(** X8.  In a well-formed state, a sensor found in the registry that has a
    message pending can process it: the call returns normally, it neither
    blocks nor runs into undefined behaviour. *)
Theorem processMessages_progress (w : World) (i : Z) (this : addr) :
  well_formed w →
  sensors w !! i = Some this →
  pending w this ≠ [] →
  ∃ w', processMessages this w = Ok tt w'.
Proof.
  intros (Hreg & Hlists & Hfree) Hi Hp.
  destruct (Hreg i this Hi) as [s Hs]. simpl in Hs.
  unfold pending in Hp. rewrite Hs in Hp.
  destruct (messageList s) as [|p rest] eqn:Hl; [done|].
  specialize (Hlists this s Hs). simpl in Hlists. rewrite Hl in Hlists.
  apply Forall_cons in Hlists as [[m Hm] _].
  eexists.
  eapply processMessages_Ok;
    [exact Hs | exact (Hfree this s Hs) | exact Hl | exact Hm].
Qed.

Lemma processMessages_progress_witness :
  ∃ w', processMessages 2%positive arrival_world = Ok tt w'.
Proof.
  apply (processMessages_progress arrival_world 2 2%positive).
  - unfold well_formed, registry_live, lists_live, mutexes_free.
    split_and!; apply (bool_decide_unpack _); vm_compute; exact I.
  - reflexivity.
  - discriminate.
Defined.
(** * Performative Detector: gesture classifiers, debounce loop and Spotify trigger

  A shallow embedding of [performative_detector.py] and
  [spotify_controller.py].

  Python [float]s are IEEE-754 binary64 numbers and are embedded as Rocq's
  primitive floats, so a literal such as [0.08] denotes the same double in
  both languages and every comparison behaves as in the source (including on
  NaN).  Python's [None] is [option], a raised exception is the [Raise]
  branch of [Py.Exc], and the objects mutated by the methods are records
  passed in and returned. *)

From Stdlib Require Import ZArith List Bool String Uint63 Floats Lia.
Import ListNotations.

Set Warnings "-inexact-float".

(* ===================================================================== *)
(** ** Python and NumPy primitives used by the two files *)
(* ===================================================================== *)

Module Py.

Inductive Exception : Set :=
| IndexError
| ValueError
| AttributeError
| SpotifyException
| OSError.

(** The outcome of evaluating an expression that may raise. *)
Inductive Exc (A : Type) : Type :=
| Ok (a : A)
| Raise (e : Exception).
Arguments Ok {A} a.
Arguments Raise {A} e.

Definition bind {A B : Type} (m : Exc A) (k : A -> Exc B) : Exc B :=
  match m with
  | Ok a => k a
  | Raise e => Raise e
  end.

(** [l[i]] for a constant, non-negative [i]. *)
Definition getitem {A : Type} (l : list A) (i : nat) : Exc A :=
  match nth_error l i with
  | Some a => Ok a
  | None => Raise IndexError
  end.

(** [a, b = t[:2]]: the slice never raises, the unpacking raises unless it
    yields exactly two items. *)
Definition unpack2 {A : Type} (t : list A) : Exc (A * A) :=
  match firstn 2 t with
  | [a; b] => Ok (a, b)
  | _ => Raise ValueError
  end.

(** Truth value of [None]-or-list and of [None]-or-float operands of [if]. *)
Definition truthy_list {A : Type} (o : option (list A)) : bool :=
  match o with
  | Some (_ :: _) => true
  | _ => false
  end.

Definition truthy_float (o : option float) : bool :=
  match o with
  | Some f => negb (f =? 0)%float
  | None => false
  end.

(** [not s] for [s] a [str] or [None]. *)
Definition falsy_str (o : option string) : bool :=
  match o with
  | Some s => (String.length s =? 0)%nat
  | None => true
  end.

Definition is_some {A : Type} (o : option A) : bool :=
  match o with
  | Some _ => true
  | None => false
  end.

(** Float comparisons, written as in the source. *)
Definition lt (a b : float) : bool := (a <? b)%float.
Definition gt (a b : float) : bool := (b <? a)%float.
Definition ge (a b : float) : bool := (b <=? a)%float.

(** [a ** 2], taken as the product of [a] with itself. *)
Definition pow2 (a : float) : float := (a * a)%float.

Definition float_of_len (n : nat) : float :=
  PrimFloat.of_uint63 (Uint63.of_Z (Z.of_nat n)).

(** [np.mean] of a list of floats: their sum over their number; the mean of
    the empty list is [0/0], NaN, as in NumPy.  The sum is accumulated left to
    right; NumPy may add the same terms in another order, which can change the
    last bits of the result and nothing that is stated below. *)
Definition np_mean (xs : list float) : float :=
  (fold_left PrimFloat.add xs 0 / float_of_len (List.length xs))%float.

Definition np_sqrt (a : float) : float := PrimFloat.sqrt a.

End Py.

Import Py.

Declare Scope exc_scope.
Delimit Scope exc_scope with exc.
Notation "x <- m ;; k" := (Py.bind m (fun x => k))
(at level 61, m at next level, right associativity) : exc_scope.
Notation "' p <- m ;; k" := (Py.bind m (fun p => k))
(at level 61, p pattern, m at next level, right associativity) : exc_scope.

- Prompt -
What is needed is every line from the data above that includes the string "bind", copied out.

- Response to the exercise -
Definition bind {A B : Type} (m : Exc A) (k : A -> Exc B) : Exc B :=
Notation "x <- m ;; k" := (Py.bind m (fun x => k))
Notation "' p <- m ;; k" := (Py.bind m (fun p => k))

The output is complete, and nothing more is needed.